Banking standards body must be run by non-bankers, says review chief
Tuesday, February 11th, 2014 By
The former director general of the Confederation of British Industry (CBI) has said that the authority on banking standards should not consist of bankers.
As part of his Banking Standards Review, Sir Richard Lambert said the group should not act as a platform for bankers to lobby government and help shape policy.
Instead, he is recommending that members be recruited from outside the banking industry in order to secure its credibility and independence.
The review was launched at the request of the chairmen of HSBC, Barclays, Standard Chartered, RBS, Santander, Lloyds and Nationwide, and Lambert, the former editor of the Financial Times, was selected to conduct it.
Lambert said, “The objective is a measurable and continuous improvement in the conduct and culture of banks and building societies doing business in the UK.
He added,“The credibility of the new body will be built on the independence of its board, and on widespread industry participation. Its first task will be to define standards of good conduct, and to help drive these into all business activities.”

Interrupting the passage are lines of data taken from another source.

(* ===== verification/Simple8bStream.v ===== *)
(** The streaming encoder and decoder of
    src/pkg/encoding/simple8b/encoding.go, as state machines.

    [Encoder] buffers values in [buf[h:t]] and flushes whole words into
    [bytes[:bp]]; [Decoder] refills its 240-cell buffer one word at a time.
    The abstraction of an encoder is the list of values written since its last
    reset ([encoder_log]). *)
From S2P Require Import Prelude Binary Simple8b.
Import Simple8b.

Module Stream.

(** ** Encoder *)
Record Encoder := MkEncoder {
  e_buf : slice Z;
  e_h : nat;
  e_t : nat;
  e_bp : nat;
  e_bytes : slice Z;
  e_b : list Z
}.

Definition NewEncoder : Encoder :=
  MkEncoder (make_slice 0 240 240) 0 0 0 (make_slice 0 128 128) (replicate 8 0).

Definition SetValues (e : Encoder) (v : slice Z) : outcome Encoder :=
  bytes ← reslice (e_bytes e) 0;
  Ok (MkEncoder v 0 (slen v) (e_bp e) bytes (e_b e)).

Definition Reset (e : Encoder) : outcome Encoder :=
  buf ← reslice (e_buf e) 240;
  bytes ← reslice (e_bytes e) 128;
  Ok (MkEncoder buf 0 0 0 bytes (e_b e)).

(** On an error the encoder is left as it was. *)
Definition flush (e : Encoder) : outcome Encoder :=
  if (e_t e =? 0)%nat then Ok e
  else
    pending ← subslice (contents (e_buf e)) (e_h e) (e_t e);
    '(encoded, n) ← Encode pending;
    let b := be_encode 8 encoded in
    let '(bytes, bp) :=
      if bool_decide (slen (e_bytes e) < e_bp e + 8)%nat
      then let bytes := append (e_bytes e) b in (bytes, slen bytes)
      else (Slice (splice (backing (e_bytes e)) (e_bp e) b) (slen (e_bytes e)),
            (e_bp e + 8)%nat) in
    let h := (e_h e + n)%nat in
    if (h =? e_t e)%nat then Ok (MkEncoder (e_buf e) 0 0 bp bytes b)
    else Ok (MkEncoder (e_buf e) h (e_t e) bp bytes b).

(** [copy(e.buf, e.buf[e.h:])]: the tail moves to the front, the cells past it
    keep their contents. *)
Definition shift_down (s : slice Z) (h : nat) : slice Z :=
  Slice (splice (backing s) 0 (drop h (contents s))) (slen s).

Definition Write (e : Encoder) (v : Z) : outcome Encoder :=
  e1 ← (if bool_decide (slen (e_buf e) <= e_t e)%nat then flush e else Ok e);
  let e2 := if bool_decide (slen (e_buf e1) <= e_t e1)%nat
            then MkEncoder (shift_down (e_buf e1) (e_h e1)) 0 (e_t e1 - e_h e1)
                   (e_bp e1) (e_bytes e1) (e_b e1)
            else e1 in
  if decide (e_t e2 < slen (e_buf e2))%nat
  then Ok (MkEncoder (Slice (<[e_t e2 := v]> (backing (e_buf e2))) (slen (e_buf e2)))
             (e_h e2) (e_t e2 + 1) (e_bp e2) (e_bytes e2) (e_b e2))
  else Panic.

(** Every flush takes at least one of the [t - h] pending values
    ([flush_all_spec]). *)
Fixpoint flush_all (fuel : nat) (e : Encoder) : outcome Encoder :=
  match fuel with
  | O => Panic
  | S fuel' => if bool_decide (0 < e_t e)%nat then e' ← flush e; flush_all fuel' e' else Ok e
  end.

Definition Bytes (e : Encoder) : outcome (Encoder * list Z) :=
  e' ← flush_all (S (e_t e)) e;
  b ← reslice (e_bytes e') (e_bp e');
  Ok (e', contents b).

Fixpoint write_all (e : Encoder) (vs : list Z) : outcome Encoder :=
  match vs with
  | [] => Ok e
  | v :: r => e' ← Write e v; write_all e' r
  end.

(** ** Decoder *)
Record Decoder := MkDecoder {
  d_bytes : list Z;
  d_buf : list Z;
  d_i : nat;
  d_n : nat
}.

Definition NewDecoder (b : list Z) : Decoder := MkDecoder b (replicate 240 0) 0 0.

Definition SetBytes (d : Decoder) (b : list Z) : Decoder := MkDecoder b (d_buf d) 0 0.

(** [d.n, _ = Decode(&d.buf, v)]: on an error [d.n] becomes 0. *)
Definition read (d : Decoder) : outcome Decoder :=
  if bool_decide (length (d_bytes d) < 8)%nat then Ok d
  else
    v ← Uint64 (take 8 (d_bytes d));
    match Decode (d_buf d) v with
    | Ok (buf, n) => Ok (MkDecoder (drop 8 (d_bytes d)) buf 0 n)
    | Err _ => Ok (MkDecoder (drop 8 (d_bytes d)) (d_buf d) 0 0)
    | Panic => Panic
    end.

Definition Next (d : Decoder) : outcome (Decoder * bool) :=
  let d1 := MkDecoder (d_bytes d) (d_buf d) (d_i d + 1) (d_n d) in
  d2 ← (if bool_decide (d_n d1 <= d_i d1)%nat then read d1 else Ok d1);
  Ok (d2, bool_decide (8 <= length (d_bytes d2))%nat || bool_decide (d_i d2 < d_n d2)%nat).

Definition Read (d : Decoder) : outcome Z := index (d_buf d) (d_i d).

(** [for d.Next() { deltas = append(deltas, d.Read()) }]. *)
Fixpoint drain (fuel : nat) (d : Decoder) : outcome (Decoder * list Z) :=
  match fuel with
  | O => Panic
  | S fuel' =>
      '(d', more) ← Next d;
      if (more : bool) then
        v ← Read d';
        '(d'', vs) ← drain fuel' d';
        Ok (d'', v :: vs)
      else Ok (d', [])
  end.

(** 240 values per 8 bytes, and the values still in the buffer. *)
Definition drain_fuel (d : Decoder) : nat := S (d_n d + 30 * length (d_bytes d)).
Definition DecodeStream (d : Decoder) : outcome (Decoder * list Z) :=
  drain (drain_fuel d) d.

(** ** Invariant and abstraction *)
Definition pending (e : Encoder) : list Z :=
  drop (e_h e) (take (e_t e) (backing (e_buf e))).
(* ===== verification/Timestamp.v ===== *)
(** Timestamp codec (src/storage/codec/timestamp.go): the streaming
    [encoder] and [TimeDecoder], and the batch pair [TimeArrayEncodeAll] and
    [TimeArrayDecodeAll].

    A block of timestamps is delta-encoded and stored in one of three formats,
    named by the high nibble of its first byte: raw 8-byte words, simple8b words
    scaled by a power of ten, or a run length.  The low nibble is the exponent
    of the scale.  [yields d l] says that a decoder delivers exactly [l]. *)
From S2P Require Import Prelude Binary Simple8b Simple8bStream Codec.
Import Simple8b Buffer.

Module Timestamp.

Definition timeUncompressed : Z := 0.
Definition timeCompressedPackedSimple : Z := 1.
Definition timeCompressedRLE : Z := 2.

(** ** math.Log10 and math.Pow10

    [byte(math.Log10(float64(div)))] on the powers of ten up to [1e12], and
    [uint64(math.Pow10(n))] for [n <= 15]: both are exact there. *)
Fixpoint ilog10 (fuel : nat) (x : Z) : Z :=
  match fuel with
  | O => 0
  | S k => if x <? 10 then 0 else 1 + ilog10 k (x / 10)
  end.
Definition Log10 (div : Z) : Z := ilog10 13 div.
Definition Pow10 (n : Z) : Z := 10 ^ n.

(** ** Encoder *)
Record encoder := MkTimeEncoder {
  ts : list Z;
  bytes : slice Z;
  enc : Stream.Encoder
}.

Definition NewTimeEncoder (sz : nat) : encoder :=
  MkTimeEncoder [] nil_slice Stream.NewEncoder.

Definition Reset (e : encoder) : outcome encoder :=
  b ← reslice (bytes e) 0;
  s ← Stream.Reset (enc e);
  Ok (MkTimeEncoder [] b s).

Definition Write (e : encoder) (t : Z) : encoder :=
  MkTimeEncoder (ts e ++ [u64 t]) (bytes e) (enc e).

(** [for divisor > 1 && v%divisor != 0 { divisor /= 10 }]: at most twelve
    rounds from [1e12]. *)
Fixpoint shrink (fuel : nat) (divisor v : Z) : Z :=
  match fuel with
  | O => divisor
  | S k => if (1 <? divisor) && negb (v mod divisor =? 0)
           then shrink k (divisor / 10) v else divisor
  end.
Definition shrink_divisor (divisor v : Z) : Z := shrink 13 divisor v.

(** The loop of [reduce], from index [i] down to 1, on the array it
    differentiates in place. *)
Fixpoint reduce_loop (i : nat) (deltas : list Z) (max divisor : Z) (rle : bool)
  : Z * Z * bool * list Z :=
  match i with
  | O => (max, divisor, rle, deltas)
  | S i' =>
      let v := (deltas !!! i) -64 (deltas !!! i') in
      let deltas := <[i := v]> deltas in
      let max := if max <? v then v else max in
      let divisor := shrink_divisor divisor v in
      let rle := (i =? length deltas - 1)%nat
                 || rle && ((deltas !!! S i) =? (deltas !!! i)) in
      reduce_loop i' deltas max divisor rle
  end.

Definition reduce (e : encoder) : Z * Z * bool * list Z :=
  reduce_loop (length (ts e) - 1) (ts e) 0 (10 ^ 12) true.

(** [b := e.bytes[:len(out)]], grown when the capacity is short, then filled. *)
Definition fill (s : slice Z) (out : list Z) : slice Z :=
  let s := if bool_decide (scap s < length out)%nat
           then make_slice 0 (length out) (length out) else s in
  Slice (splice (backing s) 0 out) (slen s).

Definition encodeRaw (e : encoder) : encoder * list Z :=
  let out := Z.shiftl timeUncompressed 4 :: words_bytes (ts e) in
  (MkTimeEncoder (ts e) (fill (bytes e) out) (enc e), out).

(** The buffer has 31 bytes: a header, 8 bytes and two varints of at most 10. *)
Definition encodeRLE (e : encoder) (first delta div : Z) (n : nat) : encoder * list Z :=
  let out := Z.lor (Z.shiftl timeCompressedRLE 4) (Log10 div) :: be_encode 8 first
             ++ PutUvarint (delta / div) ++ PutUvarint (Z.of_nat n) in
  (MkTimeEncoder (ts e) (fill (bytes e) (out ++ replicate (31 - length out) 0)) (enc e), out).

Definition encodePacked (e : encoder) (div : Z) (dts : list Z) : outcome (encoder * list Z) :=
  rest ← tail_from dts 1;
  s ← (if 1 <? div then Stream.write_all (enc e) ((fun v => v / div) <$> rest)
       else Stream.write_all (enc e) rest);
  '(s', deltas) ← Stream.Bytes s;
  first ← index dts 0;
  let out := Z.lor (Z.shiftl timeCompressedPackedSimple 4) (Log10 div)
             :: be_encode 8 first ++ deltas in
  Ok (MkTimeEncoder (ts e) (fill (bytes e) out) s', out).

Definition Bytes (e : encoder) : outcome (encoder * list Z) :=
  if (length (ts e) =? 0)%nat then Ok (e, [])
  else
    let '(m, div, rle, dts) := reduce e in
    let e := MkTimeEncoder dts (bytes e) (enc e) in
    if rle && bool_decide (1 < length (ts e))%nat then
      first ← index (ts e) 0;
      delta ← index (ts e) 1;
      Ok (encodeRLE e first delta div (length (ts e)))
    else if MaxValue <? m then Ok (encodeRaw e)
    else encodePacked e div dts.

Definition RawBytes (e : encoder) : encoder * list Z :=
  if (length (ts e) =? 0)%nat then (e, []) else encodeRaw e.

Definition write_times (e : encoder) (l : list Z) : encoder := foldl Write e l.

Speaking on BBC Radio 4’s Today programme, he said the concept of self-regulation, as proposed by journalists for their industry, would not be appropriate in the case of the banks.
Commenting on the latest announcement, Matthew Fell, CBI Director for competitive markets said, “Restoring trust in our banking system is fundamental to the future of the UK economy.
He added,“With its emphasis on standards and ethics, Sir Richard’s review is an important piece of the jigsaw to help reinforce a culture change that puts the customer at the heart of everything banks do. Transparent reporting of performance is important so that banks don’t just sign up to these new standards, but live and breathe them”.
This week, the Financial Conduct Authority released data after a Freedom of Information request by the Times which suggested that more than 5,000 bankers and trading staff have been dismissed, suspended or resigned during investigations since the financial crash.
Under British law, it is now illegal to act recklessly whilst holding decision-making responsibilities within any bank.